Task prompt: Among the records below, find each line that includes the string "defaultConfig" and copy it.

★ ★ ★ ★

Lemma cap_run cf c N t now a c' : CapInv cf c N → (t < N)%nat → act c (ARun t now a) = Some c' → CapInv cf c' N.
Proof.
  intros HC Ht H. assert (HI := ci_inv cf c N HC). assert (HI' := inv_run c N t now a c' HI Ht H).
  simpl in H. apply bind_Some in H as ([[l p] ev] & Hs & H).
  assert (Hw := sum_ge weight (threads c) t N Ht). assert (Hcalm := step_calm _ _ _ _ _ _ _ Hs).
  assert (Hb := step_bounded now a (shared c) (threads c t) l p ev (Z.of_nat (count c N))
    (Z.of_nat (count c N) - Z.of_nat (length (idles (shared c))) - Z.of_nat (weight (threads c t))) ltac:(lia) ltac:(unfold count in *; lia)
    (ci_fits cf c N HC) (pi_active c N HI) (proj1 (pi_flags c N HI t)) (ci_calm cf c N HC t) Hs).
  destruct ev as [[s|s]|]; [case_decide; [done|]| |]; simplify_eq; apply cap_update; try done;
    (eapply bounded_eq; [exact Hb|]); (match goal with |- _ = Z.of_nat (count (mkSys ?a ?b ?d ?e ?g) _) =>
       assert (Hu := count_update c N t a p d e g Ht) end); lia.
Qed.

Lemma cap_call cf c N t o c' : CapInv cf c N → (t < N)%nat → reloads (ACall t o) = false → act c (ACall t o) = Some c' → CapInv cf c' N.
Proof.
  intros HC Ht Hr H. assert (HI := ci_inv cf c N HC). assert (HI' := inv_call c N t o c' HI Ht H). simpl in H.
  destruct (threads c t) eqn:E; try discriminate.
  destruct o; try done; try (case_decide as Hin; [|discriminate]); simplify_eq; apply cap_update; try done;
    (apply bounded_same; [apply (ci_fits cf c N HC)| |done]); (match goal with |- Z.of_nat (count (mkSys ?a (<[_ := ?q]> _) ?d ?e ?g) _) = _ =>
       assert (Hu := count_update c N t a q d e g Ht) end); rewrite E in Hu; simpl in *; try lia.
  rewrite (filter_occ s (held c)) in Hu; [lia|]. assert (H1 := pi_res c N HI s). assert (H2 := pi_once c N HI s).
  apply occ_elem in Hin. lia.
Qed.

Lemma cap_return cf c N t c' : CapInv cf c N → (t < N)%nat → act c (AReturn t) = Some c' → CapInv cf c' N.
Proof.
  intros HC Ht H. assert (HI := ci_inv cf c N HC). assert (HI' := inv_return c N t c' HI Ht H). simpl in H.
  destruct (threads c t) eqn:E; try discriminate. case_match; simplify_eq; apply cap_update; try done;
    (apply bounded_same; [apply (ci_fits cf c N HC)| |done]); (match goal with |- Z.of_nat (count (mkSys ?a (<[_ := ?q]> _) ?d ?e ?g) _) = _ =>
       assert (Hu := count_update c N t a q d e g Ht) end); rewrite E in Hu; simpl in *; lia.
Qed.

Lemma options_range os : let c := foldl set_option defaultConfig os in 0 <= max_active c < 2 ^ 64 ∧ 0 <= max_idle c.
Proof.
  assert (H : ∀ c, 0 <= max_active c < 2 ^ 64 ∧ 0 <= max_idle c →
    0 <= max_active (foldl set_option c os) < 2 ^ 64 ∧ 0 <= max_idle (foldl set_option c os)); [|by apply H].
  induction os as [|o os IH]; intros c Hc; [done|]. apply IH.
  destruct o as [a|i|d|w d]; simpl; try done; [assert (Hr := wrapu_range 64 a)|assert (Hr := wrapu_range 64 i)]; lia.
Qed.

Lemma cap_initial options : CapInv (foldl set_option defaultConfig options) (initial options) 1.
Proof.
  destruct (options_range options) as [H1 H2]. split; try done.
  - apply inv_initial.
  - unfold fits. change (count (initial options) 1) with 0%nat. simpl. lia.
  - intros t. simpl. destruct (decide (t = 0%nat)) as [->|]; [by rewrite fn_lookup_insert|by rewrite fn_lookup_insert_ne].
  - intros t. simpl. destruct (decide (t = 0%nat)) as [->|]; [by rewrite fn_lookup_insert|by rewrite fn_lookup_insert_ne].
Qed.

Lemma cap_runs cf c N xs c' :
  CapInv cf c N → run c xs = Some c' → forallb (λ x, negb (reloads x)) xs = true → ∃ M, CapInv cf c' M.
Proof.
  revert c N. induction xs as [|x xs IH]; intros c N HC H Hr; simpl in *; [simplify_eq; eauto|].
  apply bind_Some in H as (c1 & H1 & H2). apply andb_true_iff in Hr as [Hx Hr]. apply negb_true_iff in Hx.
  assert (HC' := cap_more cf c N (N `max` S (actor x)) HC ltac:(lia)).
  apply (IH c1 (N `max` S (actor x))%nat); try done.
  destruct x as [t o|t now a|t]; simpl actor in *; [eapply cap_call|eapply cap_run|eapply cap_return]; try done; lia.
Qed.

★ ★ ★ ★

Result of the task:
Lemma options_range os : let c := foldl set_option defaultConfig os in 0 <= max_active c < 2 ^ 64 ∧ 0 <= max_idle c.
Lemma cap_initial options : CapInv (foldl set_option defaultConfig options) (initial options) 1.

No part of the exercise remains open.